Chapitre 7
Le lendemain, en arrivant au vestiaire, Cassie trouva Loris en train de se changer. Lorsqu’elle entra dans son champ de vision, Loris sursauta, apeurée. Elle avait la lèvre fendue, et des cheveux arrachés sur la tempe. Cassie la fixa sans un signe, choquée. Puis elle reprit ses esprits, et ses mains s’activèrent.
« Où étais-tu ? Que t’est-il arrivé ? Je suis allée chez toi, mais tes voisins m’ont dit que tu avais disparu. Est-ce que tu vas bien ? »
Loris lui attrapa les mains, qui virevoltaient activement, et lui montra l’horloge.
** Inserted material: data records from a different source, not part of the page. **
Lemma matches_view m id :
  pairingMatches id m = true <->
  exists s, id = Some s /\ pv_node (view m) = Some (c_text kNodeIdCapacity s).
Proof.
  unfold pairingMatches. rewrite andb_true_iff, paired_view.
  cbn [view pv_node]. unfold nodeOf. split.
  - intros [Hp Hm]. destruct id as [s|]; [|discriminate]. exists s. split; [done|].
    apply Z.eqb_eq, strncmp_eq in Hm. case_bool_decide; [done|]. by rewrite Hm.
  - intros (s & -> & E). case_bool_decide; [discriminate|]. split; [done|].
    apply Z.eqb_eq, strncmp_eq. by injection E.
Qed.

(** ** Properties *)

(** C22: from a fresh manager on, any sequence of operations does to the paired
    node, the search and the candidate exactly what the specification says (a
    node is paired by its valid text only, a search needs no node to be paired,
    only a search observes candidates, confirming takes the last candidate), with
    the answers it says; the stored array always ends in NUL and names a valid
    node or none, and no node is ever paired while one is sought. *)
Theorem pairing_refines ops :
  let '(answers, m) := run_ops ops PairingManager_init in
  (answers, view m) = spec_ops ops (mkPairingView None false None) /\ pairing_ok m /\
  (forall id, pairingMatches id m = true <->
     exists s, id = Some s /\ pv_node (view m) = Some (c_text kNodeIdCapacity s)).
Proof.
  destruct (run_ops_refines ops PairingManager_init init_ok) as [O E].
  destruct (run_ops ops PairingManager_init) as [answers m]. cbn [fst snd] in *.
  split_and!; [exact E|done|]. intros id. apply matches_view.
Qed.
(** ** Runs *)

(** What an operation answers: of a start, also whether it began afresh and
    whether the backend answered its load. *)
Record CommandAnswer := mkCommandAnswer {
  an_ok : bool;
  an_id : Z;
  an_duplicate : bool;
  an_fresh : bool;
  an_loaded : bool;
}.

Definition answer_of (ok : bool) (id : Z) (duplicate : bool) : CommandAnswer :=
  mkCommandAnswer ok id duplicate false false.

(** One operation; a restart begins a fresh store on the same backend. *)
Definition run_command (op : CommandOp) (cs : CommandStore) (b : B)
  : CommandAnswer * CommandStore * B :=
  match op with
  | OpCreate type poll scheduled created =>
      let '(ok, id, cs, b) := create object_bytes type poll scheduled created 0 cs b in
      (answer_of ok id false, cs, b)
  | OpMarkSent id sentUnixMs =>
      let '(ok, cs, b) := markSent object_bytes id sentUnixMs cs b in
      (answer_of ok 0 false, cs, b)
  | OpConfirm result =>
      let '(ok, duplicate, cs, b) := confirm object_bytes result false cs b in
      (answer_of ok 0 duplicate, cs, b)
  | OpCancel id =>
      let '(ok, cs, b) := cancel object_bytes id cs b in
      (answer_of ok 0 false, cs, b)
  | OpRestart =>
      let loaded := bool_decide (is_Some (fst (backend_load b))) in
      let '(ok, fresh, cs, b) :=
        storeBegin object_bytes sizeof_record true CommandStore_init b false in
      (mkCommandAnswer ok 0 false fresh loaded, cs, b)
  end.

(** What a refused operation leaves. *)
Lemma refused cs b (cs' : CommandStore) (b' : B) :
  store_ok cs b -> cs' = cs \/ (exists e, cs' = setError e cs) -> b' = b ->
  store_ok cs' b' /\ tracked false b cs' b' /\ cs_record cs' = cs_record cs.
Proof. intros C [->|[e ->]] ->; split_and!; done || by apply store_ok_error. Qed.

Lemma outstanding_spec c :
  outstanding c = true <-> to_u8 (gc_state c) = 1 \/ to_u8 (gc_state c) = 2.
Proof. unfold outstanding, enum_eqb. enum_codes. by rewrite orb_true_iff, !Z.eqb_eq. Qed.

Lemma matching_spec result c :
  (cr_commandId result =? 0) || negb (cr_commandId result =? gc_commandId c) ||
    negb (enum_eqb (cr_commandType result) (gc_type c)) = false <-> matching result c.
Proof.
  unfold enum_eqb, matching.
  rewrite !orb_false_iff, !negb_false_iff, Z.eqb_neq, !Z.eqb_eq. tauto.
Qed.

Lemma named_spec id c :
  (id =? 0) || negb (id =? gc_commandId c) || negb (outstanding c) = false <->
  id <> 0 /\ id = gc_commandId c /\ outstanding c = true.
Proof. rewrite !orb_false_iff, !negb_false_iff, Z.eqb_neq, Z.eqb_eq. tauto. Qed.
« Plus tard » signa-t-elle, et elle ferma son casier en tournant le dos à Cassie, mettant ainsi fin à la conversation. Elles montèrent ensemble et pointèrent à la machine, puis récupérèrent leur chariot respectif, consultant les demandes des lecteurs. Il y avait toujours aussi peu de monde, et Cassie put rapidement revenir vers Loris. Celle-ci lui expliqua alors qu’elle était allée à une fête mais qu’elle s’était mal terminée, et qu’elle avait été blessée. Cassie demanda des précisions, car toute cette histoire semblait louche, et Loris lui dit qu’une autre fête comme celle là avait lieu le weekend suivant. Elle proposa à Cassie de venir, car elle était persuadée que ça allait lui plaire. Cette dernière accepta, puis une vibration à son poignet lui indiqua qu’un étudiant souhaitait emprunter un nouveau document, et elles se séparèrent. Elle croisa le nouveau à la tignasse violette, qui n’était en réalité plus si nouveau que ça, et il baissa les yeux au lieu de la saluer. Elle secoua la tête et continua son chemin vers le sas des archives.
Le samedi arriva rapidement, et Cassie se demandait où se trouvait la fête, de quel type de fête il était question, comment s’habiller, mais Loris restait muette à presque toutes ses questions. Elle lui conseilla simplement d’éviter les couleurs claires et de privilégier les chaussures à semelles plates. Ce qui tombait bien, puisque Cassie détestait porter des talons. Elle se prépara, ajouta une touche légère de maquillage puisqu’elle ne savait pas ce qui était attendu, et rejoignit le réseau de câbles. Elle prit une toute autre direction que pour aller travailler, car Loris lui avait donné rendez-vous près de l’ancien puit de mine. Il était le symbole de la ville depuis de nombreuses années, et n’avait jamais été détruit, servant de musée et trônant au milieu d’un petit parc.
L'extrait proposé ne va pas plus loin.